Daily Business Briefing
Another traveler, Azavier Jackson, 29, said she was disappointed with Southwest, which she was flying for the first time. Her flight from Los Angeles to Charlotte, N.C., was delayed, as was her return trip home on Monday. Ms. Jackson’s connecting flight from Dallas to Los Angeles kept getting pushed back on Monday night, and she left the airport at 6 a.m. on Tuesday. Her biggest frustration was that the airline didn’t inform her of an earlier flight that she could have taken.
“It’s not humane to make us wait in the airport that long,” Ms. Jackson said. “There was terrible communication. It felt like they were saying, ‘Just deal with it.’”

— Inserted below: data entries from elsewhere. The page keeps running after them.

(* ===== verification/DesiredPush.v ===== *)
(** * Deduplicated pushes

    A push whose signature is the last one sent is skipped.  What a node was last told and
    what it would be told now then agree on every application (identity, uid, generation and
    deletion mark), volume, secret and secret store, and on every other part of the signature,
    or SHA-256 has been made to collide; a node without a Node object is told nothing. *)
From stdpp Require Import gmap strings list.
From Stdlib Require Import ZArith Ascii.
From S2P Require Import Prelude Resources CoreV1 ApiObjects Admission Guards Services DesiredState DesiredFacts DesiredTheorems.
Import GoStrings.
#[local] Open Scope Z_scope.

Section Push.
Context {HQ : Quantity} {HN : Netip} {Body : Type} {HW : Wire Body}.
Implicit Types (sur : Surroundings) (node : string) (srv : Server).

Definition app_part (a : Application) : string :=
  sigPart "a" (app_Namespace a) (app_Name a) (app_UID a) (om_Generation (app_meta a)).
Definition deletion_part (a : Application) : string := sigPart "d" (app_Namespace a) (app_Name a) (app_UID a) 1.

(** Membership of a closed string in a closed list. *)
Ltac closed_elem := apply (bool_decide_unpack _); vm_compute; exact I.

(** [pv] is a listed volume. *)
Definition listed_volume sur (pv : PersistentVolume) : Prop :=
  ∃ pvs, sur_list sur "PersistentVolume" = Ok pvs ∧ ObjPersistentVolume pv ∈ pvs.

Lemma part_kind_pv node pv : part_kind (pv_part node pv) = (pv_out node pv).2.
Proof.
  unfold pv_part. cbv zeta. rewrite part_kind_sigPart; [done|]. unfold pv_out. by case_bool_decide.
Qed.

(** Where a part of the signature comes from. *)
Lemma parts_from sur node srv srv' (ds : Desired Body) parts apps x :
  build sur node srv = (srv', Ok (ds, parts)) → sur_list sur "Application" = Ok apps → x ∈ parts →
  (∃ a, a ∈ due_apps node apps ∧ (x = app_part a ∨ Deleting a = true ∧ x = deletion_part a)) ∨
  (∃ sec, sent_secret sur node apps sec ∧ x = sec_part sec) ∨
  (∃ st, sent_store sur node apps st ∧ x = store_part st) ∨
  (∃ pv, listed_volume sur pv ∧ x = pv_part node pv) ∨
  part_kind x ∈ ["n"; "w"; "r"; "v"].
Proof.
  intros E Ha. apply build_inv in E as (apps' & pvs' & g & [vbs vsig] & sbs & ssig & refs & via & tbs & tsig & ts & choice & nets & cache &
    toks & routes & rules & E1 & E2 & Hg & Hv & Hs & Ht & _ & _ & _ & _ & _ & ->). rewrite Ha in E1. injection E1 as <-.
  apply gather_pvs_spec in Hv as [_ ->].
  destruct (secrets_step _ _ _ _ _ _ _ _ Hg Hs) as (l & Hl1 & Hl2 & _ & -> & Hrefs & _).
  destruct (stores_step sur node apps l refs tbs tsig ts) as (k & Hk & _ & -> & _); [intros sec; split; auto|done..|].
  rewrite !elem_of_app. intros [H|[H|[H|[H|[H|[H|[H|H]]]]]]].
  - left. rewrite (gs_sig _ _ Hg) in H. apply list_elem_of_bind in H as (a & H & Hd). exists a. split; [done|].
    unfold app_parts in H. apply elem_of_cons in H as [->|H]; [by left|right].
    destruct (Deleting a); [|by apply elem_of_nil in H]. by apply list_elem_of_singleton in H.
  - do 3 right. left. apply list_elem_of_fmap in H as (pv & -> & H). exists pv. split; [|done].
    exists pvs'. split; [done|]. by apply pv_list_elem.
  - right. left. apply list_elem_of_fmap in H as (sec & -> & H). eauto.
  - do 2 right. left. apply list_elem_of_fmap in H as (st & -> & H). exists st. by rewrite <-Hk.
  - do 4 right. apply list_elem_of_fmap in H as (y & -> & _). unfold network_part. rewrite part_kind_sigPart by done. closed_elem.
  - do 4 right. apply list_elem_of_fmap in H as (y & -> & _). unfold token_part. rewrite part_kind_sigPart by done. closed_elem.
  - do 4 right. apply list_elem_of_fmap in H as (y & -> & _). unfold route_part. rewrite part_kind_sigPart by done. closed_elem.
  - do 4 right. apply list_elem_of_bind in H as (y & (z & -> & _)%list_elem_of_fmap & _). rewrite part_kind_sigPart by done. closed_elem.
Qed.

(** And that nothing sent is left out of it. *)
Lemma parts_of sur node srv srv' (ds : Desired Body) parts apps :
  build sur node srv = (srv', Ok (ds, parts)) → sur_list sur "Application" = Ok apps →
  (∀ a, a ∈ due_apps node apps → app_part a ∈ parts ∧ (Deleting a = true → deletion_part a ∈ parts)) ∧
  (∀ sec, sent_secret sur node apps sec → sec_part sec ∈ parts) ∧
  (∀ st, sent_store sur node apps st → store_part st ∈ parts) ∧
  (∀ pv, listed_volume sur pv → pv_part node pv ∈ parts).
Proof.
  intros E Ha. apply build_inv in E as (apps' & pvs' & g & [vbs vsig] & sbs & ssig & refs & via & tbs & tsig & ts & choice & nets & cache &
    toks & routes & rules & E1 & E2 & Hg & Hv & Hs & Ht & _ & _ & _ & _ & _ & ->). rewrite Ha in E1. injection E1 as <-.
  destruct (secrets_step _ _ _ _ _ _ _ _ Hg Hs) as (l & Hl1 & Hl2 & _ & -> & Hrefs & _).
  destruct (stores_step sur node apps l refs tbs tsig ts) as (k & Hk & _ & -> & _); [intros sec; split; auto|done..|].
  split_and!.
  - assert (∀ a x, a ∈ due_apps node apps → x ∈ app_parts a → x ∈ g_sig g) as Hin.
    { intros a x Hd Hx. rewrite (gs_sig _ _ Hg). apply list_elem_of_bind. by exists a. }
    intros a Hd. split; [|intros Hdel]; apply elem_of_app; left; apply (Hin a _ Hd); unfold app_parts; [by left|].
    rewrite Hdel. right. by left.
  - intros sec Hsec. rewrite !elem_of_app. do 2 right. left. apply list_elem_of_fmap. exists sec. auto.
  - intros st Hst. rewrite !elem_of_app. do 3 right. left. apply list_elem_of_fmap. exists st. by rewrite Hk.
  - intros pv (pvs & E & Hpv). rewrite E2 in E. injection E as <-. apply gather_pvs_spec in Hv as [_ ->].
    rewrite !elem_of_app. right. left. apply list_elem_of_fmap. exists pv. split; [done|]. by apply pv_list_elem.
Qed.

(** Names, uids and ids of a listing free of the separator bytes (API names are). *)
Definition nul_free_meta (m : ObjectMeta) : Prop :=
  nul_free (WorkloadID (om_Namespace m) (om_Name m)) = true ∧ nul_free (om_UID m) = true.
Definition tidy sur : Prop :=
  (∀ kind objs o, sur_list sur kind = Ok objs → o ∈ objs → nul_free_meta (obj_meta o)) ∧
  (∀ stores st, sur_stores sur = Ok stores → st ∈ stores → nul_free_meta (ss_meta st)).

(** One object twice: the same name, the same uid, the same generation. *)
Definition same_version (m m' : ObjectMeta) : Prop :=
  WorkloadID (om_Namespace m) (om_Name m) = WorkloadID (om_Namespace m') (om_Name m') ∧
  om_UID m = om_UID m' ∧ om_Generation m = om_Generation m'.

(** One volume twice, as a node is told of it: in full where it is the node's own, else by name
    and uid. *)
Definition same_volume node (pv pv' : PersistentVolume) : Prop :=
  WorkloadID (om_Namespace (pv_meta pv)) (om_Name (pv_meta pv)) =
    WorkloadID (om_Namespace (pv_meta pv')) (om_Name (pv_meta pv')) ∧
  om_UID (pv_meta pv) = om_UID (pv_meta pv') ∧ (pvs_Node (pv_Spec pv) = node ↔ pvs_Node (pv_Spec pv') = node) ∧
  (pvs_Node (pv_Spec pv) = node → om_Generation (pv_meta pv) = om_Generation (pv_meta pv')).

(** [A node that knows (sur, apps)] and one that knows [(sur', apps')] are told the same. *)
Definition told_alike node sur (apps : list Object) sur' (apps' : list Object) : Prop :=
  (∀ a, ObjApplication a ∈ apps → due node a = true →
     ∃ a', ObjApplication a' ∈ apps' ∧ due node a' = true ∧ same_version (app_meta a) (app_meta a') ∧ Deleting a = Deleting a') ∧
  (∀ sec, sent_secret sur node apps sec →
     ∃ sec', sent_secret sur' node apps' sec' ∧ same_version (sec_meta sec) (sec_meta sec')) ∧
  (∀ st, sent_store sur node apps st →
     ∃ st', sent_store sur' node apps' st' ∧ same_version (ss_meta st) (ss_meta st')) ∧
  (∀ pv, listed_volume sur pv → ∃ pv', listed_volume sur' pv' ∧ same_volume node pv pv').

Lemma tidy_app sur apps a : tidy sur → sur_list sur "Application" = Ok apps → ObjApplication a ∈ apps → nul_free_meta (app_meta a).
Proof. intros [H _] E Ha. exact (H _ _ _ E Ha). Qed.
Lemma tidy_secret sur node apps sec : tidy sur → sent_secret sur node apps sec → nul_free_meta (sec_meta sec).
Proof. intros [H _] (secrets & E & Hs & _). exact (H _ _ _ E Hs). Qed.
Lemma tidy_store sur node apps st : tidy sur → sent_store sur node apps st → nul_free_meta (ss_meta st).
Proof. intros [_ H] (stores & sec & E & Hs & _). exact (H _ _ E Hs). Qed.

Lemma tidy_volume sur pv : tidy sur → listed_volume sur pv → nul_free_meta (pv_meta pv).
Proof. intros [H _] (pvs & E & Hpv). exact (H _ _ _ E Hpv). Qed.

(** Two parts of one kind are parts of one version. *)
Lemma part_version kind m m' g g' :
  nul_free kind = true → nul_free_meta m → nul_free_meta m' →
  sigPart kind (om_Namespace m) (om_Name m) (om_UID m) g = sigPart kind (om_Namespace m') (om_Name m') (om_UID m') g' →
  WorkloadID (om_Namespace m) (om_Name m) = WorkloadID (om_Namespace m') (om_Name m') ∧ om_UID m = om_UID m' ∧ g = g'.
Proof. intros Hk [? ?] [? ?]. by apply sigPart_inj. Qed.

Lemma pv_part_volume node pv pv' :
  nul_free_meta (pv_meta pv) → nul_free_meta (pv_meta pv') → pv_part node pv = pv_part node pv' → same_volume node pv pv'.
Proof.
  intros H H' E. pose proof (f_equal part_kind E) as Ek. rewrite !part_kind_pv in Ek. revert E Ek. unfold pv_part, pv_out.
  destruct (decide (pvs_Node (pv_Spec pv) = node)) as [Ho|Ho];
    destruct (decide (pvs_Node (pv_Spec pv') = node)) as [Ho'|Ho'];
    rewrite ?(bool_decide_eq_true_2 _ Ho), ?(bool_decide_eq_false_2 _ Ho), ?(bool_decide_eq_true_2 _ Ho'),
      ?(bool_decide_eq_false_2 _ Ho'); cbn [snd]; intros E Ek; try discriminate Ek; cbn in E;
    apply part_version in E as (E1 & E2 & E3); try done; by split_and!.
Qed.

Ltac other_kind E :=
  exfalso; apply (f_equal part_kind) in E;
  rewrite ?part_kind_pv in E; unfold app_part, deletion_part, sec_part, store_part in E;
  rewrite ?part_kind_sigPart in E by done; unfold pv_out in E; by repeat case_bool_decide.
Ltac no_kind H := exfalso; unfold app_part, deletion_part, sec_part, store_part in H;
  rewrite ?part_kind_pv in H; rewrite ?part_kind_sigPart in H by done;
  unfold pv_out in H; repeat case_bool_decide; cbn [snd] in H; apply (bool_decide_pack _) in H; vm_compute in H; exact H.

The disruptions have been difficult for Southwest’s staff, too, said Lyn Montgomery, president of Transport Workers Union Local 556, which represents Southwest’s flight attendants. The airline’s management has been providing regular updates to flight attendants, and Southwest worked to provide accommodations for those who were stranded, she said, adding that such outages happen.
“We are all victims to computers and computer issues,” she said, “and when it happens at an airline, it tends to be massive.”
Like other airlines, Southwest suffered severe losses as the pandemic forced many people to cancel travel plans and stay home for months on end. But the airline, which carried more passengers than any other in the United States in 2019, fared better than most.
Southwest, which reported an annual loss in 2020, its first in nearly 50 years, entered the pandemic with less debt than any other major U.S. airline. And because it flies largely within the United States, it has been relatively unaffected by the sharp drop in international travel. As a result, Southwest reported a modest profit in the first three months of the year, the first major U.S. airline to make money since the pandemic began.